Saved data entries

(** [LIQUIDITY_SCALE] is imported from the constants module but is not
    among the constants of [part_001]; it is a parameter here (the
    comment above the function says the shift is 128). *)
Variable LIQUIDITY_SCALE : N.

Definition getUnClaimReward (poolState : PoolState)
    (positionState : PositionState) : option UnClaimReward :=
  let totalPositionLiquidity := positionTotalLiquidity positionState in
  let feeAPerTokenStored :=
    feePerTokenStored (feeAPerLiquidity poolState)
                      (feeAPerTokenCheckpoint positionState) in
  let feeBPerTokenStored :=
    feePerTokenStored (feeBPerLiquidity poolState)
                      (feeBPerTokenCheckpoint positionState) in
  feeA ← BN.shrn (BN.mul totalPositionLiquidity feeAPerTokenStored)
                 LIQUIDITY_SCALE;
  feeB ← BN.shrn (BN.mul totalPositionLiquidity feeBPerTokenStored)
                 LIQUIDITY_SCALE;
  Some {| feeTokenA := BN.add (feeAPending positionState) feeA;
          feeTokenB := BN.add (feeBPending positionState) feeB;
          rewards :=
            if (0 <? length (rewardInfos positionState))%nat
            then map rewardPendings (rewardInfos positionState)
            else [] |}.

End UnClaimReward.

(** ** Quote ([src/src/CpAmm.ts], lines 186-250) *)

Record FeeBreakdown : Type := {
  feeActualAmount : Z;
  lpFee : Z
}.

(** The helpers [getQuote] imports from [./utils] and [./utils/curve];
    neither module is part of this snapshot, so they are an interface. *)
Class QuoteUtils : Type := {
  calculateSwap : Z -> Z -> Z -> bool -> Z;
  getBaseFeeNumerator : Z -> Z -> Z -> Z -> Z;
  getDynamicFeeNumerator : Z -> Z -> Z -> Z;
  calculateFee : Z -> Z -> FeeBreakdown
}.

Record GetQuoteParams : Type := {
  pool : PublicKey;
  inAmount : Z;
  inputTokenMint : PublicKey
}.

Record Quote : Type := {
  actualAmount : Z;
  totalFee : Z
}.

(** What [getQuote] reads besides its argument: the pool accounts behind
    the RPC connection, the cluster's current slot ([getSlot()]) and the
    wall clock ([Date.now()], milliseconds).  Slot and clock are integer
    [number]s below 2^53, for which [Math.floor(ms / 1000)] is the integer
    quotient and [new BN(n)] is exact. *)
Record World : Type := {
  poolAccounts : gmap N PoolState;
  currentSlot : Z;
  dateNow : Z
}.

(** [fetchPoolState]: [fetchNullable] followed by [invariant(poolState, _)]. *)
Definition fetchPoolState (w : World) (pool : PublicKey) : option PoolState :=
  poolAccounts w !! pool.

• _Try it_
Please retype, without any change, the line containing "Class QuoteUtils : Type" and every line after it to the end of the entries above, and only those.

• _Expected answer_
Class QuoteUtils : Type := {
  calculateSwap : Z -> Z -> Z -> bool -> Z;
  getBaseFeeNumerator : Z -> Z -> Z -> Z -> Z;
  getDynamicFeeNumerator : Z -> Z -> Z -> Z;
  calculateFee : Z -> Z -> FeeBreakdown
}.

Record GetQuoteParams : Type := {
  pool : PublicKey;
  inAmount : Z;
  inputTokenMint : PublicKey
}.

Record Quote : Type := {
  actualAmount : Z;
  totalFee : Z
}.

(** What [getQuote] reads besides its argument: the pool accounts behind
    the RPC connection, the cluster's current slot ([getSlot()]) and the
    wall clock ([Date.now()], milliseconds).  Slot and clock are integer
    [number]s below 2^53, for which [Math.floor(ms / 1000)] is the integer
    quotient and [new BN(n)] is exact. *)
Record World : Type := {
  poolAccounts : gmap N PoolState;
  currentSlot : Z;
  dateNow : Z
}.

(** [fetchPoolState]: [fetchNullable] followed by [invariant(poolState, _)]. *)
Definition fetchPoolState (w : World) (pool : PublicKey) : option PoolState :=
  poolAccounts w !! pool.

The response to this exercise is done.